Obama promised to make a difference. He was to be a change-maker. Morality was going to be Job 1 at the White House. Instead, America got the reincarnation of George W. Bush. "Albeit, a George W. Bush who can speak a complete sentence," writes the esteemed Joe Galloway of McClatchy.
What happened? Wasn't Obama going to restore dignity to Washington, a place corrupted by torture and tarnished for waging an unnecessary war? Those responsible for those policies have been given a free pass by the current President. Whatever happened to Superman’s quest for truth, justice and the American way?
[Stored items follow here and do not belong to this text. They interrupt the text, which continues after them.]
(* ===== verification/LockThreads.v ===== *)
(** * Threads on the two-phase locking manager
    ([transactions/concurrency_control/two_phase_locking.cpp])

    Any number of threads call the manager of [TwoPhaseLocking]; each step is one critical section of
    one thread, and a thread waits for a lock, for the manager's mutex or for another thread. Threads may
    call every public operation, [releaseLocks] and the lock manager's [releaseLock] included. Recording a
    lock reads the lock table without the lock manager's mutex; the model takes that read as one step of
    its own and leaves aside that it races with the lock manager. The file holds the demo program ([transaction1], [transaction2], [main]) and shows how every run ends and
    what deadlock detection can report. *)

From S2P Require Import Prelude TwoPhaseLocking.
Local Open Scope Z_scope.

(** ** Threads *)

(** The calls a thread makes, and [std::thread::join]. [Release] is [TransactionManager::releaseLocks],
    [Unlock] is [LockManager::releaseLock]. *)
Inductive call : Type :=
| Begin (txn : Z)
| Acquire (txn resource : Z) (ty : LockType)
| Commit (txn : Z)
| Rollback (txn : Z)
| Release (txn : Z)
| Unlock (txn resource : Z)
| Detect
| Join (thread : nat).

(** Where a thread is: between calls; waiting on the condition variable of its request; past the lock
    manager, about to record the lock; in [releaseLocks], with the resources its loop still has before
    it and the manager's mutex; inside a call that never returns; waiting on a request, and with it on a
    condition variable, that another thread has destroyed, which has no defined behaviour. *)
Inductive phase : Type :=
| Running
| Waiting (txn resource : Z)
| Recording (txn resource : Z)
| Releasing (txn : Z) (resources : list Z)
| Stuck
| Dangling.

Record thread : Type := MkThread { todo : list call; at_ : phase }.

Definition finished (th : thread) : Prop := th = MkThread [] Running.

(** The answers of [detectDeadlock] are kept in the order they are given. *)
Record world : Type := MkWorld {
  manager : TransactionManager;
  threads : list thread;
  answers : list bool
}.

Definition start (scripts : list (list call)) : world :=
  MkWorld make ((fun script => MkThread script Running) <$> scripts) [].

Definition with_table (t : LockTable) (s : TransactionManager) : TransactionManager :=
  MkTM t (txn_locks s) (active_transactions s) (wait_for_graph s) (mtx s).

(** The end of [releaseLocks]: the transaction's locks are forgotten and the mutex is unlocked. *)
Definition release_end (txn : Z) (s : TransactionManager) : TransactionManager :=
  MkTM (lock_table s) (delete txn (txn_locks s)) (active_transactions s) (wait_for_graph s) false.

Section Steps.
Context (order : gmap Z (list Z) -> list Z).

(** The calls that run under the manager's mutex from beginning to end, with what they answer. *)
Definition guarded_call (c : call) : option (prog TransactionManager (list bool)) :=
  match c with
  | Begin txn => Some (prog_bind (beginTransaction txn) (fun _ => prog_ret []))
  | Commit txn => Some (prog_bind (commitTransaction txn) (fun _ => prog_ret []))
  | Rollback txn => Some (prog_bind (rollbackTransaction txn) (fun _ => prog_ret []))
  | Detect => Some (prog_bind (detectDeadlock order) (fun b => prog_ret [b]))
  | Acquire _ _ _ | Release _ | Unlock _ _ | Join _ => None
  end.

(** The transaction has a request on the resource. *)
Definition has_request (txn : Z) (requests : list LockRequest) : bool :=
  existsb (fun req => txn_id req =? txn) requests.

(** A step of one thread on the manager. [TransactionManager::acquireLock] takes two or three: the
    request, the end of the wait when there is one, and the record. [releaseLocks] takes one for each
    resource, since the lock manager's mutex is free between them, and one at either end. *)
Inductive thread_step : TransactionManager -> thread -> TransactionManager -> thread ->
    list bool -> Prop :=
| ts_returns s c p rest s' bs :
    guarded_call c = Some p -> mtx s = false -> p s = (s', Ret bs) ->
    thread_step s (MkThread (c :: rest) Running) s' (MkThread rest Running) bs
| ts_hangs s c p rest s' :
    guarded_call c = Some p -> mtx s = false -> p s = (s', Hang) ->
    thread_step s (MkThread (c :: rest) Running) s' (MkThread rest Stuck) []
| ts_request s txn resource ty rest t now :
    lm_acquireLock txn resource ty (lock_table s) = (t, now) ->
    thread_step s (MkThread (Acquire txn resource ty :: rest) Running) (with_table t s)
      (MkThread rest (if now : bool then Recording txn resource else Waiting txn resource)) []
| ts_wake s txn resource rest :
    wait_over txn (default [] (lock_table s !! resource)) = true ->
    thread_step s (MkThread rest (Waiting txn resource)) s (MkThread rest (Recording txn resource)) []
| ts_record s txn resource rest s' :
    mtx s = false -> lock_guard (record_lock txn resource) s = (s', Ret tt) ->
    thread_step s (MkThread rest (Recording txn resource)) s' (MkThread rest Running) []
| ts_release_none s txn rest :
    mtx s = false -> txn_locks s !! txn = None ->
    thread_step s (MkThread (Release txn :: rest) Running) s (MkThread rest Running) []
| ts_release s txn rest resources :
    mtx s = false -> txn_locks s !! txn = Some resources ->
    thread_step s (MkThread (Release txn :: rest) Running) (set_held true s)
      (MkThread rest (Releasing txn resources)) []
| ts_release_one s txn resource resources rest :
    thread_step s (MkThread rest (Releasing txn (resource :: resources))) (release_one txn s resource)
      (MkThread rest (Releasing txn resources)) []
| ts_release_end s txn rest :
    thread_step s (MkThread rest (Releasing txn [])) (release_end txn s) (MkThread rest Running) []
| ts_unlock s txn resource rest :
    thread_step s (MkThread (Unlock txn resource :: rest) Running)
      (with_table (lm_releaseLock txn resource (lock_table s)) s) (MkThread rest Running) []
| ts_dangling s txn resource rest :
    has_request txn (default [] (lock_table s !! resource)) = false ->
    thread_step s (MkThread rest (Waiting txn resource)) s (MkThread rest Dangling) [].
Superman must have been downsized by the depression.
Obama vowed to pull out of Iraq. Instead, we face the old switcheroo. Rather than winding down America's military presence in the Middle East, Obama digs deeper into the morass of Afghanistan while Osama bin Laden bides his time in Pakistan. As the Iraq quagmire will be remembered as part of Bush's legacy, Afghanistan is now Obama's war.
What about openness and transparency? They are two more casualties. Obama is fending off demands for White House logs of energy lobbyists who dropped by to chat. Lobbyists and corporations have every right to petition their government. That's not a problem. The problem: Obama and Democrats are two-faced about releasing logs because they made huge political mileage from charging then-Vice President Cheney for holding secret sessions with the boys of Big Oil.
What about eavesdropping on U.S. citizens, another rap on Bush? The New York Times ran a front-page eye-opener June 17 that said the National Security Agency is routinely collecting the calls and emails of millions of Americans. It’s business as usual.
Obama scores high points in the personal likability department, just as Bush was said to be a guy one would like to have a beer with. That doesn’t mean Obama will deliver on his promise.
Was that promise of Obama real or something cooked up by his handlers to win an election?